Mulheres protestam em SP por direitos iguais e contra a violência
Milhares de mulheres pararam uma das vias da Avenida Paulista, no centro de São Paulo, no início da noite desta sexta-feira, 8. Contra a violência, a desigualdade, o feminicídio e o desrespeito, elas se juntaram ao movimento de milhões de mulheres que marcharam em diversas cidades do mundo neste Dia Internacional da Mulher para reivindicar…

Milhares de mulheres pararam uma das vias da Avenida Paulista, no centro de São Paulo, no início da noite desta sexta-feira, 8. Contra a violência, a desigualdade, o feminicídio e o desrespeito, elas se juntaram ao movimento de milhões de mulheres que marcharam em diversas cidades do mundo neste Dia Internacional da Mulher para reivindicar seus direitos.
O ato foi marcado ainda pela insatisfação delas com políticos. Em vários momentos, as músicas eram interrompidas por gritos de “ele não”, contra o presidente Jair Bolsonaro. E “Doria também não”, contra o governador tucano de São Paulo. Muitas mulheres também se manifestaram contra a reforma da previdência.
A professora aposentada Marlene Barbosa, de 57 anos, estava acompanhada da neta Isadora, de 3 anos. “Estou aqui e quis trazê-la, porque o meu maior sonho é que ela, quando crescer, não precise lutar por direitos básicos. Estou aqui lutando pelo direito à segurança, igualdade e à minha vida, da minha neta e de todas as mulheres”, disse com a menina no colo.

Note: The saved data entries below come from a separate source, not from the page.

Definition struct_task_struct_members_1 : cfields := fields{
  Fld "thread_info" struct_thread_info;
  Fld "__state" c_uint;
  Fld "stack" TPtr;
  Fld "usage" refcount_t;
  Fld "flags" c_uint;
  Fld "ptrace" c_uint;
  Fld "on_cpu" c_int;
  Fld "wake_entry" struct___call_single_node;
  Fld "wakee_flips" c_uint;
  Fld "wakee_flip_decay_ts" c_ulong;
  Fld "last_wakee" TPtr;
  Fld "recent_used_cpu" c_int;
  Fld "wake_cpu" c_int;
  Fld "on_rq" c_int;
  Fld "prio" c_int;
  Fld "static_prio" c_int;
  Fld "normal_prio" c_int;
  Fld "rt_priority" c_uint;
  Fld "se" struct_sched_entity;
  Fld "rt" struct_sched_rt_entity;
  Fld "dl" struct_sched_dl_entity;
  Fld "sched_class" TPtr;
  Fld "sched_task_group" TPtr;
  Pad c_long 64;
  Pad c_long 64;
  Pad c_long 64;
  Pad c_long 64;
  Fld "stats" struct_sched_statistics;
  Fld "preempt_notifiers" struct_hlist_head;
  Fld "btrace_seq" c_uint;
  Fld "policy" c_uint;
  Fld "nr_cpus_allowed" c_int;
  Fld "cpus_ptr" TPtr;
  Fld "user_cpus_ptr" TPtr;
  Fld "cpus_mask" cpumask_t;
  Fld "migration_pending" TPtr;
  Fld "migration_disabled" c_ushort;
  Fld "migration_flags" c_ushort;
  Fld "rcu_read_lock_nesting" c_int;
  Fld "rcu_read_unlock_special" union_rcu_special;
  Fld "rcu_node_entry" struct_list_head;
  Fld "rcu_blocked_node" TPtr;
  Fld "rcu_tasks_nvcsw" c_ulong;
  Fld "rcu_tasks_holdout" u8;
  Fld "rcu_tasks_idx" u8;
  Fld "rcu_tasks_idle_cpu" c_int;
  Fld "rcu_tasks_holdout_list" struct_list_head;
  Fld "trc_reader_nesting" c_int;
  Fld "trc_ipi_to_cpu" c_int;
  Fld "trc_reader_special" union_rcu_special;
  Fld "trc_holdout_list" struct_list_head;
  Fld "trc_blkd_node" struct_list_head;
  Fld "trc_blkd_cpu" c_int;
  Fld "sched_info" struct_sched_info;
  Fld "tasks" struct_list_head;
  Fld "pushable_tasks" struct_plist_node;
  Fld "pushable_dl_tasks" struct_rb_node;
  Fld "mm" TPtr;
  Fld "active_mm" TPtr;
  Fld "exit_state" c_int;
  Fld "exit_code" c_int;
  Fld "exit_signal" c_int;
  Fld "pdeath_signal" c_int;
  Fld "jobctl" c_ulong;
  Fld "personality" c_uint;
  Bits "sched_reset_on_fork" c_uint 1;
  Bits "sched_contributes_to_load" c_uint 1;
  Bits "sched_migrated" c_uint 1;
  Pad c_long 29;
  Bits "sched_remote_wakeup" c_uint 1;
  Bits "in_execve" c_uint 1;
  Bits "in_iowait" c_uint 1;
  Bits "restore_sigmask" c_uint 1;
  Bits "in_user_fault" c_uint 1;
  Bits "no_cgroup_migration" c_uint 1;
  Bits "frozen" c_uint 1;
  Bits "use_memdelay" c_uint 1;
  Bits "in_memstall" c_uint 1;
  Bits "in_eventfd" c_uint 1;
  Bits "pasid_activated" c_uint 1;
  Bits "reported_split_lock" c_uint 1;
  Bits "in_thrashing" c_uint 1;
  Fld "atomic_flags" c_ulong;
  Fld "restart_block" struct_restart_block;
  Fld "pid" pid_t;
  Fld "tgid" pid_t;
  Fld "stack_canary" c_ulong;
  Fld "real_parent" TPtr;
  Fld "parent" TPtr;
  Fld "children" struct_list_head;
  Fld "sibling" struct_list_head;
  Fld "group_leader" TPtr;
  Fld "ptraced" struct_list_head;
  Fld "ptrace_entry" struct_list_head;
  Fld "thread_pid" TPtr;
  Fld "pid_links" (TArr struct_hlist_node 4);
  Fld "thread_group" struct_list_head;
  Fld "thread_node" struct_list_head;
  Fld "vfork_done" TPtr;
  Fld "set_child_tid" TPtr;
  Fld "clear_child_tid" TPtr;
  Fld "worker_private" TPtr;
  Fld "utime" u64;
  Fld "stime" u64;
  Fld "gtime" u64;
  Fld "prev_cputime" struct_prev_cputime;
  Fld "nvcsw" c_ulong;
  Fld "nivcsw" c_ulong;
  Fld "start_time" u64;
  Fld "start_boottime" u64;
  Fld "min_flt" c_ulong;
  Fld "maj_flt" c_ulong;
  Fld "posix_cputimers" struct_posix_cputimers;
  Fld "posix_cputimers_work" struct_posix_cputimers_work;
  Fld "ptracer_cred" TPtr;
  Fld "real_cred" TPtr;
  Fld "cred" TPtr;
  Fld "cached_requested_key" TPtr;
  Fld "comm" (TArr c_char 16);
  Fld "nameidata" TPtr;
  Fld "sysvsem" struct_sysv_sem;
  Fld "sysvshm" struct_sysv_shm;
  Fld "last_switch_count" c_ulong }.
(* ===== verification/Samples.v ===== *)
(** * Concrete packets and states

    Frames with correct checksums, and a state around a frame, on which the
    theorems about the programs are instantiated. *)

From S2P Require Import Prelude Endian Csum Helpers Packet.

(** 203.0.113.7:50000 to 198.51.100.1:30001, TCP *)
Definition frame_client : list byte := map byte_of_Z
  [2; 0; 0; 0; 0; 1; 2; 0; 0; 0; 0; 2; 8; 0; 69; 0; 0; 40; 0; 1;
   64; 0; 64; 6; 212; 146; 203; 0; 113; 7; 198; 51; 100; 1; 195; 80; 117; 49; 0; 0;
   3; 232; 0; 0; 0; 0; 80; 2; 255; 255; 13; 60; 0; 0].

(** 10.0.0.3:25565 to 203.0.113.7:50000, TCP *)
Definition frame_pod_reply : list byte := map byte_of_Z
  [126; 144; 196; 237; 223; 208; 10; 11; 12; 13; 14; 15; 8; 0; 69; 0; 0; 40; 0; 1;
   64; 0; 64; 6; 244; 196; 10; 0; 0; 3; 203; 0; 113; 7; 99; 221; 195; 80; 0; 0;
   3; 232; 0; 0; 0; 0; 80; 2; 255; 255; 62; 194; 0; 0].

(** 10.0.0.3:40000 to 93.184.216.34:80, TCP *)
Definition frame_pod_http : list byte := map byte_of_Z
  [126; 144; 196; 237; 223; 208; 10; 11; 12; 13; 14; 15; 8; 0; 69; 0; 0; 40; 0; 1;
   64; 0; 64; 6; 250; 241; 10; 0; 0; 3; 93; 184; 216; 34; 156; 64; 0; 80; 0; 0;
   3; 232; 0; 0; 0; 0; 80; 2; 255; 255; 207; 140; 0; 0].

(** 10.0.0.3:40000 to 93.184.216.34:5000, UDP with a payload *)
Definition frame_pod_udp : list byte := map byte_of_Z
  [126; 144; 196; 237; 223; 208; 10; 11; 12; 13; 14; 15; 8; 0; 69; 0; 0; 40; 0; 1;
   64; 0; 64; 17; 250; 230; 10; 0; 0; 3; 93; 184; 216; 34; 156; 64; 19; 136; 0; 20;
   207; 211; 104; 101; 108; 108; 111; 44; 32; 119; 111; 114; 108; 100].

(** 10.0.0.2:9080 to 10.0.0.3:40000, TCP *)
Definition frame_proxy_reply : list byte := map byte_of_Z
  [10; 11; 12; 13; 14; 15; 126; 144; 196; 237; 223; 208; 8; 0; 69; 0; 0; 40; 0; 1;
   64; 0; 64; 6; 38; 203; 10; 0; 0; 2; 10; 0; 0; 3; 35; 120; 156; 64; 0; 0;
   3; 232; 0; 0; 0; 0; 80; 2; 255; 255; 216; 61; 0; 0].

(** who has 10.0.0.2, tell 10.0.0.3 *)
Definition frame_arp_request : list byte := map byte_of_Z
  [255; 255; 255; 255; 255; 255; 10; 11; 12; 13; 14; 15; 8; 6; 0; 1; 8; 0; 6; 4;
   0; 1; 10; 11; 12; 13; 14; 15; 10; 0; 0; 3; 0; 0; 0; 0; 0; 0; 10; 0;
   0; 2].

Definition no_maps : bpf_maps :=
  {| ptp_snat_config := ∅; net_data_map := ∅; ptp_dnat_targets := ∅;
     veth_pair_map := ∅; original_dst_map := ∅ |}.

(** A frame of an ethertype arriving on interface 7, all of it linear. *)
Definition arriving (e : endianness) (ethertype : Z) (m : bpf_maps) (p : list byte) : state :=
  mk_state (mk_skb p (Z.of_nat (length p)) (bpf_htons true ethertype) 7 false) 0 m [].

Lemma frame_client_valid :
  ip_valid LE frame_client /\ l4_valid LE 20 frame_client /\ ip_valid BE frame_client.
Proof.
  repeat split; vm_compute; (reflexivity || (intros; discriminate)).
Qed.
(** A rejected checksum call leaves exactly the new port in the packet. *)
Lemma rewrite_port_rejected new o proto x s :
  (forall t skb off from to flags, csum_contract (l4_size flags) from = false ->
     skb_bytes (h_l4_csum t skb off from to flags).2 = skb_bytes skb) ->
  l4_csum_off proto = Some x -> 0 <= o -> o + 2 <= Z.of_nat (length (pkt s)) ->
  port_at o (pkt s) <> 0 ->
  exists s', rewrite_port new o proto s = Some (tt, s') /\
    pkt s' = splice (Z.to_nat o) (to_bytes e 2 new) (pkt s).
Proof using L S.
  intros Hrej Hx Ho Hlen Hnz.
  destruct (rewrite_port_run new o proto x s Hx Ho Hlen) as (s1 & _ & Hp & ->).
  unfold mbind, M_bind, bpf_l4_csum_replace.
  specialize (Hrej (length (st_calls s1)) (st_skb s1) x (port_at o (pkt s)) new 0).
  destruct (h_l4_csum _ _ _ _ _ _) as [r skb] eqn:E.
  eexists. split; [done|]. unfold pkt at 1. cbn [new_skb st_skb].
  cbn [snd] in Hrej. rewrite Hrej; [exact Hp|].
  unfold csum_contract. change (l4_size 0) with 0. lia.
Qed.

(** Replacing a port in a segment with a valid checksum, and nothing else,
    invalidates the checksum. *)
Lemma port_only_breaks_l4 o new hdr p :
  (o = 34 \/ o = 36) -> 4 <= hdr -> 0 < new < 65535 -> 0 < port_at o p < 65535 ->
  new <> port_at o p -> l4_valid e hdr p ->
  ~ l4_valid e hdr (splice (Z.to_nat o) (to_bytes e 2 new) p).
Proof using Type.
  intros Ho Hh Hnew Hold Hne (Hihl & Hhl & Hseg & Hproto & Hv) (_ & _ & Hseg' & Hproto' & Hv').
  assert (length (splice (Z.to_nat o) (to_bytes e 2 new) p) = length p) as Hl' by slen.
  assert (l4_len (splice (Z.to_nat o) (to_bytes e 2 new) p) = l4_len p) as E2
    by (unfold l4_len, ip_tot_len; by rewrite slice_splice_before by slen).
  apply csum_valid_iff in Hv;
    [|apply l4_cover_length; lia|apply l4_cover_pos; [lia|done]].
  apply csum_valid_iff in Hv';
    [|apply l4_cover_length; lia|apply l4_cover_pos; [lia|done]].
  rewrite l4_cover_split in Hv by lia. rewrite l4_cover_split in Hv' by lia.
  unfold l4_segment in *. rewrite E2 in Hv'.
  rewrite !(slice_splice_before (Z.to_nat o) _ _ 26) in Hv' by slen.
  rewrite !(slice_splice_before (Z.to_nat o) _ _ 23) in Hv' by slen.
  rewrite sum16_slice_splice in Hv';
    [|slen..|destruct Ho as [-> | ->]; done|by rewrite length_to_bytes].
  rewrite length_to_bytes, sum16_to_bytes_2 in Hv' by lia.
  rewrite (sum16_field_2 e (slice (Z.to_nat o) 2 p)) in Hv' by slen.
  fold (port_at o p) in Hv'. revert Hv Hv'.
  generalize (sum16 e (slice 34 (Z.to_nat (l4_len p)) p)) as a.
  generalize (sum16 e (to_bytes BE 2 (l4_len p))) as b.
  generalize (sum16 e ([Init.Byte.x00] ++ slice 23 1 p)) as c.
  generalize (sum16 e (slice 26 8 p)) as d.
  intros. dlia.
Qed.
End port_csum.

(** [rewrite_port] calls [bpf_l4_csum_replace] with a zero size in [flags]
    and the old port in [from].  The helper documents a size of 2 or 4, or a
    zero size with a zero [from]; so for every nonzero old port the call is
    outside the helper's contract. *)
Theorem rewrite_port_csum_call (e : endianness) (H : BpfHelpers)
    (L : BpfHelperLaws e H) (S : BpfHelpersSucceed H) (new o proto x : Z) (s : state) :
  l4_csum_off proto = Some x -> 0 <= o -> o + 2 <= skb_len (st_skb s) ->
  port_at (e := e) o (pkt s) <> 0 ->
  exists s', rewrite_port new o proto s = Some (tt, s') /\
    head (st_calls s') = Some (CallL4Csum x (port_at o (pkt s)) new 0) /\
    csum_contract (l4_size 0) (port_at o (pkt s)) = false.
Proof.
  intros Hx Ho Hlen Hnz.
  destruct (rewrite_port_run new o proto x s Hx Ho Hlen) as (s1 & _ & _ & ->).
  unfold mbind, M_bind, bpf_l4_csum_replace.
  destruct (h_l4_csum _ _ _ _ _ _) as [r skb].
  eexists. split; [done|]. split; [done|].
  unfold csum_contract. change (l4_size 0) with 0. lia.
Qed.

(** Consequently, when the helper rejects such calls (and leaves the packet
    alone), [rewrite_port] turns every TCP or UDP segment with a valid checksum
    into one with an invalid checksum, whenever it changes the port. *)
Theorem rewrite_port_invalidates_l4 (e : endianness) (H : BpfHelpers)
    (L : BpfHelperLaws e H) (S : BpfHelpersSucceed H) (new o proto x hdr : Z) (s : state) :
  (forall t skb off from to flags, csum_contract (l4_size flags) from = false ->
     skb_bytes (h_l4_csum t skb off from to flags).2 = skb_bytes skb) ->
  l4_csum_off proto = Some x -> (o = TCP_SPORT_OFF \/ o = TCP_DPORT_OFF) ->
  4 <= hdr -> 0 < new < 65535 -> 0 < port_at (e := e) o (pkt s) < 65535 ->
  new <> port_at (e := e) o (pkt s) -> l4_valid e hdr (pkt s) ->
  exists s', rewrite_port new o proto s = Some (tt, s') /\ ~ l4_valid e hdr (pkt s').
Proof.
  intros Hrej Hx Ho Hh Hnew Hold Hne Hv.
  assert (o = 34 \/ o = 36) as Ho' by (norm_offs; done).
  pose proof Hv as (_ & Hhl & Hseg & _ & _).
  clear Ho. assert (0 <= o) by lia. assert (o + 2 <= Z.of_nat (length (pkt s))) by lia.
  assert (port_at o (pkt s) <> 0) by lia.
  destruct (rewrite_port_rejected new o proto x s Hrej Hx) as (s' & E & Hp); [done..|].
  exists s'. split; [done|]. rewrite Hp. by apply port_only_breaks_l4.
Qed.
Lemma ip_proto_range p : (24 <= length p)%nat -> 0 <= ip_proto p < 2 ^ 8.
Proof.
  intros Hl. unfold ip_proto. pose proof (of_bytes_range BE (slice 23 1 p)) as Hr.
  rewrite length_slice in Hr by lia. exact Hr.
Qed.

Lemma native_port_inj (l l' : list byte) :
  length l = 2%nat -> length l' = 2%nat ->
  of_bytes e l = of_bytes e l' <-> of_bytes BE l = of_bytes BE l'.
Proof.
  intros Hl Hl'. rewrite <-(htons_of_bytes true l), <-(htons_of_bytes true l') by done.
  split; [by intros ->|]. intros E.
  rewrite !htons_of_bytes in E by done.
  apply (f_equal (to_bytes BE 2)) in E. rewrite !to_of_bytes in E by done. by subst.
Qed.

Lemma keys_agree vp p r :
  0 <= host_if_addr vp < 2 ^ 32 -> (38 <= length p)%nat -> (38 <= length r)%nat ->
  stored_key vp p = lookup_key r <->
  key_octet (host_if_addr vp) = key_octet (ip_dst r) /\
  l4_sport p = l4_dport r /\ ip_proto p = ip_proto r.
Proof.
  intros Hr Hp Hl. unfold stored_key, lookup_key.
  rewrite dst_key_eq_iff;
    [|by apply of_bytes_2_range; slen|by apply of_bytes_2_range; slen
     |by apply ip_proto_range; lia|by apply ip_proto_range; lia].
  rewrite htonl_low_byte by done. rewrite of_bytes_low_byte by slen.
  rewrite native_port_inj by slen. done.
Qed.

Lemma stored_entry_wf p : (38 <= length p)%nat -> entry_wf (stored_entry p).
Proof.
  intros. split; [apply of_bytes_4_range|apply of_bytes_2_range]; slen.
Qed.
End keys.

A publicitária Ana Paula Sousa, de 37 anos, levou o filho Gael, de 8 anos, para que ele compreenda as dificuldades que as mulheres enfrentam e não reproduza comportamentos machistas. “Sempre conversamos e o educamos em casa para que ele trate mulheres com respeito. Trazê-lo aqui é uma forma de mostrar pra ele a importância de tratar todos com igualdade, com respeito.”
Policiamento
A Polícia Militar só autorizou que as manifestantes ocupassem uma das vias da Avenida Paulista, apesar do grande número de pessoas. Por volta das 18h30, algumas mulheres tentaram ocupar a segunda faixa, mas não conseguiram impedir os carros que continuaram trafegando no sentido Paraíso.
Ao menos 30 policiais do Batalhão de Ações Especiais de Polícia (Baep) acompanham o protesto. Eles usam capuzes negros cobrindo os rostos e estão sem a identificação do nome nos uniformes. Um tenente informou que o capuz é antichamas e é utilizado quando há risco de serem atingidos por coquetel molotov.
No entanto, o protesto segue pacífico e sem nenhum incidente. Há famílias e mulheres com crianças de colo.